◆ INSTRUCTIONS TO FOLLOW
When the string "apply" occurs in a line of the listing below, return that line.

◆ INPUT DATA
═══
(** C4. Every trade returned for an incoming MARKET or LIMIT order is a match
    with an entry that rested on the opposite side of the instrument's book
    when the order came in, and its price is that entry's price: the price
    field of the incoming order is not what the trade is priced at. *)
Theorem trade_price_is_resting_price faults eng order ts t :
  Order.orderType order = MARKET \/ Order.orderType order = LIMIT ->
  trades (processOrder faults eng order) = Ok ts ->
  t ∈ ts ->
  exists e,
    e ∈ oppositeSide (Order.side order) (getOrderBook eng (Order.bondId order))
    /\ Trade.price t = OrderBookEntry.price e
    /\ Trade.totalValue t = Trade.quantity t * OrderBookEntry.price e
    /\ match Order.side order with
       | BUY => Trade.sellOrderId t = OrderBookEntry.id e
       | SELL => Trade.buyOrderId t = OrderBookEntry.id e
       end.
Proof.
  intros _ Hts Ht.
  destruct (trades_against_opposite_side faults eng order ts t Hts Ht)
    as (e & He & Hp & Hv & _ & Hside).
  exists e. repeat split; try done. by destruct (Order.side order), Hside.
Qed.

Lemma trade_price_is_resting_price_witness :
  let order := newOrder "b1" LIMIT BUY 100 (Some 105) GTC 3 in
  let t := Trade.mk "INE001" "b1" "s2" "user-b1" "user-s2" 40 101 4040 in
  exists e,
    e ∈ oppositeSide (Order.side order) (getOrderBook twoAsks (Order.bondId order))
    /\ Trade.price t = OrderBookEntry.price e
    /\ Trade.totalValue t = Trade.quantity t * OrderBookEntry.price e
    /\ match Order.side order with
       | BUY => Trade.sellOrderId t = OrderBookEntry.id e
       | SELL => Trade.buyOrderId t = OrderBookEntry.id e
       end.
Proof.
  intros order t.
  apply (trade_price_is_resting_price None twoAsks order
           [Trade.mk "INE001" "b1" "s1" "user-b1" "user-s1" 60 100 6000; t] t).
  - right. reflexivity.
  - vm_compute. reflexivity.
  - apply list_elem_of_In. simpl. right. left. reflexivity.
Defined.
═══
◆ WRITTEN ANSWER
  apply (trade_price_is_resting_price None twoAsks order
  - apply list_elem_of_In. simpl. right. left. reflexivity.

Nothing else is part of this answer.